### Task to complete
Repeat every line below exactly as it reads.

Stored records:
● ● ●
(** The line generator of the plain example is given the pixels (20, 80)
    and (90, 10), the centres of its two dots. *)
Lemma line_points_are_dot_centres_witness :
  exists points c,
    lineGen (L := AffineScale.library) (G := Polyline.library)
      padded_example (PathOptions.mk None None)
      (AffineScale.scaleLinear_ (SNumber 0, SNumber 10) (20, 100 - 10))
      (AffineScale.scaleLinear_ (SNumber 0, SNumber 10) (100 - 20, 10)) =
      @line Polyline.library d3Shape.curveNatural points /\
    List.length points = 2%nat /\
    nth_error (dots (L := AffineScale.library) padded_example
                 (AffineScale.scaleLinear_ (SNumber 0, SNumber 10) (20, 100 - 10))
                 (AffineScale.scaleLinear_ (SNumber 0, SNumber 10) (100 - 20, 10))) 1
      = Some (inl c) /\
    exists point,
      nth_error points 1 = Some point /\ CircleProps.cx c = Some (fst point).
Proof.
  destruct (@line_points_are_dot_centres AffineScale.library Polyline.library
              padded_example (PathOptions.mk None None)
              (AffineScale.scaleLinear_ (SNumber 0, SNumber 10) (20, 100 - 10))
              (AffineScale.scaleLinear_ (SNumber 0, SNumber 10) (100 - 20, 10)))
    as (points & Hgen & Hlen & _ & Hpt).
  exists points. eexists.
  split; [exact Hgen|]. split; [exact Hlen|]. split; [reflexivity|].
  destruct (Hpt 1%nat _ eq_refl) as (point & Hp & Hx & _).
  exists point. split; [exact Hp | exact Hx].
Defined.

(** X16: the props of the path.  The component draws its own path unless
    [lineProps] is a function that returns an element, which then replaces
    it.  In its own path every field the caller sets wins, the path data
    [d] included; otherwise [d] is the generated path, or the empty
    string when the generator returns none, the stroke is gray, the
    stroke width 1 and the fill transparent. *)
Theorem path_props_precedence
  {L : ScaleLibrary} {G : ShapeLibrary}
  (props : Props.t) (options : PathOptions.t) (xs ys : Scale) :
  (forall element,
     LineComponent props options xs ys = inr element <->
     exists f, PathOptions.lineProps options = Some (LineFunction f) /\
               f (data props) = inr element) /\
  (forall path,
     LineComponent props options xs ys = inl path ->
     exists user,
       (PathOptions.lineProps options = None -> user = PathProps.empty) /\
       (forall u, PathOptions.lineProps options = Some (LineValue u) -> user = u) /\
       (forall f, PathOptions.lineProps options = Some (LineFunction f) ->
                  f (data props) = inl user) /\
       PathProps.d path =
         Some (with_default (PathProps.d user)
                 (with_default (lineGen props options xs ys) EmptyString)) /\
       PathProps.stroke path =
         Some (with_default (PathProps.stroke user) "gray"%string) /\
       PathProps.strokeWidth path =
         Some (with_default (PathProps.strokeWidth user) 1) /\
       PathProps.fill path =
         Some (with_default (PathProps.fill user) "#0000"%string)).
Proof.
  assert (Hmerge : forall user path,
    path = PathProps.spread
             (PathProps.spread
                (PathProps.mk (Some (with_default (lineGen props options xs ys)
                                                  EmptyString)) None None None)
                DEFAULT_LINE_PROPS) user ->
    PathProps.d path =
      Some (with_default (PathProps.d user)
              (with_default (lineGen props options xs ys) EmptyString)) /\
    PathProps.stroke path =
      Some (with_default (PathProps.stroke user) "gray"%string) /\
    PathProps.strokeWidth path =
      Some (with_default (PathProps.strokeWidth user) 1) /\
    PathProps.fill path =
      Some (with_default (PathProps.fill user) "#0000"%string)).
  { intros [ud us uw uf] path ->. simpl.
    destruct ud, us, uw, uf; repeat split; reflexivity. }
  unfold LineComponent. split.
  - intros element. split.
    + destruct (PathOptions.lineProps options) as [[u | f]|]; try discriminate.
      destruct (f (data props)) as [user | el] eqn:E; [discriminate|].
      intros [= <-]. now exists f.
    + intros (f & -> & ->). reflexivity.
  - intros path.
    destruct (PathOptions.lineProps options) as [[u | f]|].
    + intros [= <-]. exists u.
      split; [discriminate | split; [now intros ? [= <-] | split; [discriminate|]]].
      now apply Hmerge.
    + destruct (f (data props)) as [user | el] eqn:E; [|discriminate].
      intros [= <-]. exists user.
      split; [discriminate | split; [discriminate | split]].
      * now intros ? [= <-].
      * now apply Hmerge.
    + intros [= <-]. exists PathProps.empty.
      split; [reflexivity | split; [discriminate | split; [discriminate|]]].
      now apply Hmerge.
Qed.

(** A caller's stroke on the plain example: the path keeps its generated
    data, the width 1 and the transparent fill, and is drawn in red. *)
Lemma path_props_precedence_witness :
  exists path,
    LineComponent (L := AffineScale.library) (G := Polyline.library)
      padded_example
      (PathOptions.mk
         (Some (LineValue (PathProps.mk None (Some "red"%string) None None)))
         (Some (CurveName PredefinedCurve.linear)))
      (AffineScale.scaleLinear_ (SNumber 0, SNumber 10) (20, 90))
      (AffineScale.scaleLinear_ (SNumber 0, SNumber 10) (80, 10)) = inl path /\
    PathProps.d path = Some "M20,80L90,10"%string /\
    PathProps.stroke path = Some "red"%string /\
    PathProps.fill path = Some "#0000"%string.
Proof.
  eexists. split; [reflexivity|].
  destruct (@path_props_precedence AffineScale.library Polyline.library
              padded_example
              (PathOptions.mk
                 (Some (LineValue (PathProps.mk None (Some "red"%string) None None)))
                 (Some (CurveName PredefinedCurve.linear)))
              (AffineScale.scaleLinear_ (SNumber 0, SNumber 10) (20, 90))
              (AffineScale.scaleLinear_ (SNumber 0, SNumber 10) (80, 10)))
    as [_ H].
  destruct (H _ eq_refl) as (user & _ & Hu & _ & Hd & Hs & _ & Hf).
  specialize (Hu _ eq_refl). subst user.
  split; [exact Hd | split; [exact Hs | exact Hf]].
Defined.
● ● ●
### Solution to this exercise
(** The line generator of the plain example is given the pixels (20, 80)
    and (90, 10), the centres of its two dots. *)
Lemma line_points_are_dot_centres_witness :
  exists points c,
    lineGen (L := AffineScale.library) (G := Polyline.library)
      padded_example (PathOptions.mk None None)
      (AffineScale.scaleLinear_ (SNumber 0, SNumber 10) (20, 100 - 10))
      (AffineScale.scaleLinear_ (SNumber 0, SNumber 10) (100 - 20, 10)) =
      @line Polyline.library d3Shape.curveNatural points /\
    List.length points = 2%nat /\
    nth_error (dots (L := AffineScale.library) padded_example
                 (AffineScale.scaleLinear_ (SNumber 0, SNumber 10) (20, 100 - 10))
                 (AffineScale.scaleLinear_ (SNumber 0, SNumber 10) (100 - 20, 10))) 1
      = Some (inl c) /\
    exists point,
      nth_error points 1 = Some point /\ CircleProps.cx c = Some (fst point).
Proof.
  destruct (@line_points_are_dot_centres AffineScale.library Polyline.library
              padded_example (PathOptions.mk None None)
              (AffineScale.scaleLinear_ (SNumber 0, SNumber 10) (20, 100 - 10))
              (AffineScale.scaleLinear_ (SNumber 0, SNumber 10) (100 - 20, 10)))
    as (points & Hgen & Hlen & _ & Hpt).
  exists points. eexists.
  split; [exact Hgen|]. split; [exact Hlen|]. split; [reflexivity|].
  destruct (Hpt 1%nat _ eq_refl) as (point & Hp & Hx & _).
  exists point. split; [exact Hp | exact Hx].
Defined.

(** X16: the props of the path.  The component draws its own path unless
    [lineProps] is a function that returns an element, which then replaces
    it.  In its own path every field the caller sets wins, the path data
    [d] included; otherwise [d] is the generated path, or the empty
    string when the generator returns none, the stroke is gray, the
    stroke width 1 and the fill transparent. *)
Theorem path_props_precedence
  {L : ScaleLibrary} {G : ShapeLibrary}
  (props : Props.t) (options : PathOptions.t) (xs ys : Scale) :
  (forall element,
     LineComponent props options xs ys = inr element <->
     exists f, PathOptions.lineProps options = Some (LineFunction f) /\
               f (data props) = inr element) /\
  (forall path,
     LineComponent props options xs ys = inl path ->
     exists user,
       (PathOptions.lineProps options = None -> user = PathProps.empty) /\
       (forall u, PathOptions.lineProps options = Some (LineValue u) -> user = u) /\
       (forall f, PathOptions.lineProps options = Some (LineFunction f) ->
                  f (data props) = inl user) /\
       PathProps.d path =
         Some (with_default (PathProps.d user)
                 (with_default (lineGen props options xs ys) EmptyString)) /\
       PathProps.stroke path =
         Some (with_default (PathProps.stroke user) "gray"%string) /\
       PathProps.strokeWidth path =
         Some (with_default (PathProps.strokeWidth user) 1) /\
       PathProps.fill path =
         Some (with_default (PathProps.fill user) "#0000"%string)).
Proof.
  assert (Hmerge : forall user path,
    path = PathProps.spread
             (PathProps.spread
                (PathProps.mk (Some (with_default (lineGen props options xs ys)
                                                  EmptyString)) None None None)
                DEFAULT_LINE_PROPS) user ->
    PathProps.d path =
      Some (with_default (PathProps.d user)
              (with_default (lineGen props options xs ys) EmptyString)) /\
    PathProps.stroke path =
      Some (with_default (PathProps.stroke user) "gray"%string) /\
    PathProps.strokeWidth path =
      Some (with_default (PathProps.strokeWidth user) 1) /\
    PathProps.fill path =
      Some (with_default (PathProps.fill user) "#0000"%string)).
  { intros [ud us uw uf] path ->. simpl.
    destruct ud, us, uw, uf; repeat split; reflexivity. }
  unfold LineComponent. split.
  - intros element. split.
    + destruct (PathOptions.lineProps options) as [[u | f]|]; try discriminate.
      destruct (f (data props)) as [user | el] eqn:E; [discriminate|].
      intros [= <-]. now exists f.
    + intros (f & -> & ->). reflexivity.
  - intros path.
    destruct (PathOptions.lineProps options) as [[u | f]|].
    + intros [= <-]. exists u.
      split; [discriminate | split; [now intros ? [= <-] | split; [discriminate|]]].
      now apply Hmerge.
    + destruct (f (data props)) as [user | el] eqn:E; [|discriminate].
      intros [= <-]. exists user.
      split; [discriminate | split; [discriminate | split]].
      * now intros ? [= <-].
      * now apply Hmerge.
    + intros [= <-]. exists PathProps.empty.
      split; [reflexivity | split; [discriminate | split; [discriminate|]]].
      now apply Hmerge.
Qed.

(** A caller's stroke on the plain example: the path keeps its generated
    data, the width 1 and the transparent fill, and is drawn in red. *)
Lemma path_props_precedence_witness :
  exists path,
    LineComponent (L := AffineScale.library) (G := Polyline.library)
      padded_example
      (PathOptions.mk
         (Some (LineValue (PathProps.mk None (Some "red"%string) None None)))
         (Some (CurveName PredefinedCurve.linear)))
      (AffineScale.scaleLinear_ (SNumber 0, SNumber 10) (20, 90))
      (AffineScale.scaleLinear_ (SNumber 0, SNumber 10) (80, 10)) = inl path /\
    PathProps.d path = Some "M20,80L90,10"%string /\
    PathProps.stroke path = Some "red"%string /\
    PathProps.fill path = Some "#0000"%string.
Proof.
  eexists. split; [reflexivity|].
  destruct (@path_props_precedence AffineScale.library Polyline.library
              padded_example
              (PathOptions.mk
                 (Some (LineValue (PathProps.mk None (Some "red"%string) None None)))
                 (Some (CurveName PredefinedCurve.linear)))
              (AffineScale.scaleLinear_ (SNumber 0, SNumber 10) (20, 90))
              (AffineScale.scaleLinear_ (SNumber 0, SNumber 10) (80, 10)))
    as [_ H].
  destruct (H _ eq_refl) as (user & _ & Hu & _ & Hd & Hs & _ & Hf).
  specialize (Hu _ eq_refl). subst user.
  split; [exact Hd | split; [exact Hs | exact Hf]].
Defined.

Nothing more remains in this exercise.